I’m experiencing something similar. This week I hit the climax, the key point of my entire novel. It was fun! Woohoo! Twenty months of writing pay off! Cue the coolness I’ve been planning since–
WHAM!
I ran smack into a wall. I set up the conflict fairly well, but I can’t seem to find a satisfactory and realistic way to resolve it. The good guys are in a pickle, and the first several ideas I’ve come up with are terribly cliched. Several others I discarded because it would require the bad guys to get a sudden case of the stupids. Nothing I’ve come up with so far seems terribly satisfying, and after all this work I’d really like my ending to be satisfying. I want the good guys win because they were good, not because the bad guys were just incapable of sticking the landing.
I’ve made it this far by tossing out my detailed outline and writing from memory of where I wanted the story to go, but being willing to go with felt right at the moment. It’s worked well. I’ve on the whole stayed true to my high-level structure, but the details have been stronger because they were made up in response to the unfolding of the story. But I suspect I’ve reached the point where I’m going to need to sit down and plan my way out of this. It’s time for the good guys to step up and be awesome guys. And it’s time for the bad guys to fail only because the good guys were just a little more awesome. Nothing I’ve got so far approaches that.

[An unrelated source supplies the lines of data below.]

Lemma seg_unlink m a r p l0 c t s l2 hi :
  seg m p ((l0 ++ [(c, t)]) ++ (a, s) :: l2) 0 -> sorted_in 1 ((l0 ++ [(c, t)]) ++ (a, s) :: l2) hi -> prev m a = c ->
  seg (new_UsedBlockHeader (unlink m a) a r) p ((l0 ++ [(c, t)]) ++ l2) 0.
Proof.
  intros Hc Hs Hprev. apply sorted_in_app in Hs as (mid & Hs1 & Hma & Hs0 & Hs2). pose proof Hs1 as Hs1'.
  apply sorted_in_app in Hs1 as (mid0 & Hl0 & Hct). simpl in Hct.
  assert (Hcb : 1 <= c /\ 0 <= t /\ c + 24 + t < mid).
  { apply (sorted_in_elem _ _ _ _ _ Hs1'). rewrite elem_of_app. right. left. }
  apply seg_app in Hc as (x & Hc1 & -> & Hsz & Hc2). apply seg_app in Hc1 as (x & Hc0 & -> & Hct' & Hca).
  pose proof (seg_next_above _ _ _ _ _ Hc2 Hs2) as Hq.
  destruct (unlink_reserve m a r c (next m a)) as [Hnc Hout]; [done|done|lia|lia|lia|].
  rewrite <-app_assoc. apply seg_app. exists c. split.
  - apply (seg_same m); [|done]. intros d u Hd x Hx. pose proof (sorted_in_elem _ _ _ _ _ Hl0 Hd). apply Hout; lia.
  - simpl. split_and!; [done| |].
    + rewrite <-Hct'. unfold size. apply (load_same 8). intros x Hx. apply Hout; lia.
    + rewrite Hnc. apply (seg_relinked m _ _ _ _ _ Hc2 Hs2); [lia|]. intros x Hx Hxq. apply Hout; lia.
Qed.

Lemma allocate_perfect_ok h l0 c t a s l2 U r :
  heap_ok h ((l0 ++ [(c, t)]) ++ (a, s) :: l2) U -> 0 <= r -> s = r + 16 -> prev (hmem h) a = c ->
  heap_ok (Heap (new_UsedBlockHeader (unlink (hmem h) a) a r) (head h)) ((l0 ++ [(c, t)]) ++ l2) (<[a := r]> U).
Proof.
  intros Hok Hr Hrs Hprev. pose proof Hok as [Hc Hs Hu Hua Hfu].
  assert (Hin : (a, s) ∈ (l0 ++ [(c, t)]) ++ (a, s) :: l2) by (rewrite elem_of_app; right; left).
  assert (Hcin : (c, t) ∈ (l0 ++ [(c, t)]) ++ (a, s) :: l2) by (rewrite !elem_of_app; left; right; left).
  pose proof (sorted_in_elem _ _ _ _ _ Hs Hin) as Has. pose proof (sorted_in_elem _ _ _ _ _ Hs Hcin) as Hcb.
  pose proof (seg_unlink (hmem h) a r (head h) l0 c t s l2 _ Hc Hs Hprev) as Hseg.
  apply sorted_in_app in Hs as (mid & Hs1 & Hma & _ & Hs2).
  assert (Hct : c + 24 + t < mid) by (apply (sorted_in_elem _ _ _ _ _ Hs1); rewrite elem_of_app; right; left).
  apply seg_app in Hc as (x & _ & -> & _ & Hc2). pose proof (seg_next_above _ _ _ _ _ Hc2 Hs2) as Hq.
  destruct (unlink_reserve (hmem h) a r c (next (hmem h) a)) as [_ Hout]; [done|done|lia|lia|lia|].
  set (m' := new_UsedBlockHeader (unlink (hmem h) a) a r) in *.
  destruct (used_insert h _ U m' a r Hok) as [Hu' Hua']; [lia|done|lia| | | |].
  { unfold m'. fields. unwrap. done. }
  { unfold m'. fields. by vm_compute. }
  { intros b n HU. destruct (Hu _ _ HU) as (? & ? & _). pose proof (Hfu _ _ _ _ Hin HU).
    split; [lia|]. intros x Hx. pose proof (Hfu _ _ _ _ Hcin HU).
    assert (Hqu : next (hmem h) a = 0 \/ next (hmem h) a + 24 <= b \/ b + 16 + n <= next (hmem h) a).
    { destruct l2 as [|[d u] l2]; simpl in Hc2, Hs2; [by left|]. destruct Hc2 as (-> & _). right.
      destruct (Hfu d u b n); [rewrite elem_of_app; right; right; left|done|lia|lia]. }
    apply Hout; lia. }
  split; [exact Hseg| |done|done|].
  - apply sorted_in_app. exists mid. split; [done|]. apply (sorted_in_weaken (a + 24 + s + 1) _ (2 ^ 64 - 1)); [lia|lia|done].
  - apply (used_apart_insert h (l0 ++ [(c, t)]) a s l2); [done|lia|lia|].
    intros d u [Hd|Hd]%elem_of_app; auto.
Qed.

Lemma delete_new (U : gmap Z Z) b n : U !! b = None -> delete b (<[b := n]> U) = U.
Proof. apply delete_insert_id. Qed.

(** Donating memory. *)
Lemma add_memory_done h l U base sz fuel :
  heap_ok h l U -> 0 < base -> 8 <= sz -> base + 16 + sz < 2 ^ 64 - 1 ->
  (forall a s, (a, s) ∈ l -> a + 24 + s <= base \/ base + 16 + sz <= a) ->
  (forall b n, U !! b = Some n -> base + 16 + sz <= b \/ b + 16 + n <= base) ->
  (List.length l < fuel)%nat ->
  exists h', add_memory fuel base sz h = Done h' /\ heap_ok h' (fl_insert (base, sz - 8) l) U /\
    (forall x, in_free (fl_insert (base, sz - 8) l) x <-> in_free l x \/ base <= x < base + 16 + sz).
Proof.
  intros Hok Hb Hsz He Hl HU Hf.
  assert (Hnone : U !! base = None).
  { destruct (U !! base) as [n|] eqn:Hn; [|done]. destruct (ok_used _ _ _ Hok _ _ Hn) as (? & ? & _).
    destruct (HU _ _ Hn); lia. }
  pose proof (heap_ok_new_used h l U base sz Hok Hb ltac:(lia) He Hl HU) as Hok'.
  destruct (deallocate_done _ _ _ base sz fuel Hok') as (h' & Hd & Hok2 & Hfree & _);
    [apply lookup_insert_eq|done|done|].
  rewrite delete_new in Hok2 by done. exists h'. split; [|done].
  unfold add_memory, add_memory_impl, UsedBlockHeader_size. rewrite (wrap_id 64 (base + 16)) by lia. exact Hd.
Qed.

(** No free block has room. *)
Lemma allocate_panics h l U r fuel :
  heap_ok h l U -> 0 <= r -> r + 16 < 2 ^ 64 -> (List.length l < fuel)%nat -> first_fit r l = None ->
  allocate fuel r h = Panic "ran out of virtual memory!".
Proof.
  intros Hok Hr Hr' Hf Hfit. unfold allocate, allocate_impl.
  rewrite (fit_loop _ _ l r fuel 1 (2 ^ 64 - 1)), Hfit, bind_done; [done|done|done|lia| | |done]; apply Hok.
Qed.

(** Putting the piece back that was cut off the end of a free block. *)
Lemma fl_insert_cut l1 a s l2 r hi :
  sorted_in 1 (l1 ++ (a, s) :: l2) hi -> 8 <= r -> r + 16 < s ->
  fl_insert (a + 24 + s - r - 16, r - 8) (l1 ++ (a, s - (r + 16)) :: l2) = l1 ++ (a, s) :: l2.
Proof.
  intros (mid & Hs1 & Hma & Hs0 & Hs2)%sorted_in_app Hr Hrs.
  assert (Hm1 : fl_merge (a + 24 + s - r - 16, r - 8) l2 = (a + 24 + s - r - 16, r - 8) :: l2).
  { destruct l2 as [|[c t] l2]; [done|]. simpl in Hs2 |- *. by rewrite (proj2 (Z.eqb_neq _ _)) by lia. }
  rewrite fl_insert_after, Hm1; simpl.
  - rewrite (proj2 (Z.eqb_eq _ _)) by lia. by replace (s - (r + 16) + 24 + (r - 8)) with s by lia.
  - intros [c t] Hc. pose proof (sorted_in_elem _ _ _ _ _ Hs1 Hc). simpl. lia.
  - lia.
  - apply (sorted_in_before (a + 24 + s + 1) _ hi); [lia|done].
Qed.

I’m still figuring out what my writing process is. It could be it’s different for every story. I don’t quite like just free-writing and seeing where I end up–I end up with a mess that needs a lot of work to clean up. But I’ve also found that a lot of outlining is too restrictive and takes the fun out of it. Heavy outlining feels like I’ve already written the novel, so why bother going back and writing it again just to add set-dressing? Somewhere in the middle seems to work best…so far. But now I’ve got to find a good ending. I can either keep writing and tossing out endings, or I can sit down and plan it out. My instincts tell me the latter is more likely to work here.
Time for some woodshedding, as we’d say in my musician days.
Maybe it is time to come up with e Dr. Who quirk, a useless bauble that the main character carries for neurotic reasons, and has no special power, but that is the wild card that wasn’t planned for and starts a chain …
At the moment no such bauble exists. If necessary, I’m prepared to go back and hang some more guns on the mantle. I’m hoping I can do it with the arsenal already hanging there.
Not having any writing experience, but having listened to a lot of Writing Excuses and having spent a few nights at a Holiday Inn Express… have you tried writing it from the bad guy’s perspective, just to see what happens?
Not yet. There are scenes from the bad guys’ perspective, which do provide me some rather interesting mantle-guns to work with. I am leaning toward having one of them’s established weakness come into play in disasterous ways.
I admit to having some curiosity as to how a Holiday Inn Express figures in here… 🙂
Does someone have something already documented as being there that you haven’t considered yet? And one does not have to be “stupid” or “incompetent” to be not perfect in planning or execution.
And, cliched though it is, good ol’ bad guy back stabbing over greed … though that DOES lean toward stupid.
Well, I’ve established throughout the novel that the two bad guys do not get along and are cooperating begrudgingly, but no, I won’t go for the backstab, per se. A little mutiny, perhaps, but not outright backstab.
I think I’ve got it worked out now. No new guns needed on the mantle, but I may have to go back and clean a few of them to make sure they don’t misfire. And I may still revise the resolution if I come up with something better. But this isn’t bad.
Hopefully, I’ve been of some minimal help. If I have, I will demand full co-author credit … 😉
So you’ll pay half the costs to get it published? Thom, you may want to take him up on that. 🙂
notice, I didn’t say when …
Well, since this one is likely never going to see the outside of my trunk, let alone publication, there’s little to worry about. But if it does, I’ll see if I can’t get Bill flagged as co-author of that scene.
What!!?? Without my incalculable input (you DO have to use imaginary numbers …. ) This thing never would have flown. I am in full protest mode.
So you’re saying the manuscript is only suitable to be made into several hundred paper airplanes. Got it.
Well, that is better than MY best effort … which would have made a dozen paper footballs.